Phase Equilibria of Dicalcium Silicate in HCL and NaOH-NaAl (OH)4-Na2CO3 Aqueous Solutions Using The Bromley-Zemaitis Model

The behavior of dicalcium silicate in NaOH-NaAl(OH)4-Na2CO3 solution is of significance for controlling the silica level in the production of alumina via the sintering process. Dicalcium silicate samples were obtained through a twostep approach: coprecipitation of calcium and silicate from CaCl2-Na2SiO3-NaOH solutions; and calcination of the hydrated precursor at 1200°C for 4 hours. The optimization of the synthesis parameters including temperature, solution concentrations and aging time was also investigated.
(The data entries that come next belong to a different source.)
Definition equalBytes (a b : string) : bool :=
  if bool_decide (String.length a ≠ String.length b) then false else equal_from a b.

(** [newOpaqueID] for the sixteen bytes [raw] read from [crypto/rand]. *)
Definition newOpaqueID (raw : string) : string := EncodeToString raw.

(** ** Request deduplication *)

Definition BeginRequest (now : Z) (requestID operation fingerprint : string)
    : M Store (DedupState * string) :=
  if str_empty requestID || str_empty operation || str_empty fingerprint then
    fail_msg "request id, operation and fingerprint are required"
  else with_tx id (
    old ← attempt (sql_query (λ d, row (db_request_dedup d !! requestID)));
    match old with
    | Err e =>
        if errorsIs e ErrNoRows then
          _ ← tx_exec (λ d, Ok (set_db_request_dedup
                 (<[requestID := mkDedupRow operation fingerprint IN_PROGRESS "" now 0]> (db_request_dedup d)) d, tt));
          mret (TxCommit (DedupStarted, EmptyString))
        else throw e
    | Ok r =>
        if negb (bool_decide (dr_operation r = operation)) || negb (equalBytes (dr_fingerprint r) fingerprint) then
          mret (TxReturn (Err (ErrSentinel ErrRequestConflict)))
        else match dr_status r with
        | COMPLETED => mret (TxReturn (Ok (DedupCompleted, dr_response_json r)))
        | IN_PROGRESS => mret (TxReturn (Err (ErrSentinel ErrRequestInProgress)))
        end
    end).

Definition CompleteRequest (now : Z) (requestID responseJSON : string) : M Store unit :=
  if str_empty responseJSON then fail_msg "completed response is required"
  else
    n ← sql_exec (λ d,
      match db_request_dedup d !! requestID with
      | Some (mkDedupRow op fp IN_PROGRESS _ created _) =>
          Ok (set_db_request_dedup
                (<[requestID := mkDedupRow op fp COMPLETED responseJSON created now]> (db_request_dedup d)) d, 1%Z)
      | _ => Ok (d, 0%Z)
      end);
    if bool_decide (n ≠ 1%Z) then fail_msg ("request " +:+ Quote requestID +:+ " is not in progress") else mret tt.

(** ** Codexes *)

(** Whether another Codex already holds the (session_source, thread_id) pair. *)
Definition session_taken (d : DB) (codexID source thread : string) : bool :=
  bool_decide (map_Exists (λ id r,
    id ≠ codexID ∧ cr_SessionSource r = source ∧ cr_ThreadID r = thread) (db_codexes d)).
Xray diffraction (XRD) and chemical analysis show that the calcined solids include dicalcium silicate with trace amounts of wollastonite. The solubility of the synthesized dicalcium silicate in HCl, NaOH, mixed NaOH-NaAl(OH)4 and NaOH-NaAl(OH)4-Na2CO3 solutions was determined. It was found that the solubility increases with increasing HCl and NaOH concentration. The effect of temperature on the solubility in HCl solutions is limited, but the solubility decreases with increasing temperature in NaOH solutions. The solubility of dicalcium silicate in NaOH-NaAl(OH)4 and NaOH-NaAl(OH)4-Na2CO3 solutions was shown to increase with increased temperature, Al(OH)3 and Na2CO3 concentration. The BromleyZemaitis model for the aqueous electrolyte system was selected to predict the solubility of dicalcium silicate. The model’s predictions yielded certain success compared with experimental solubility data.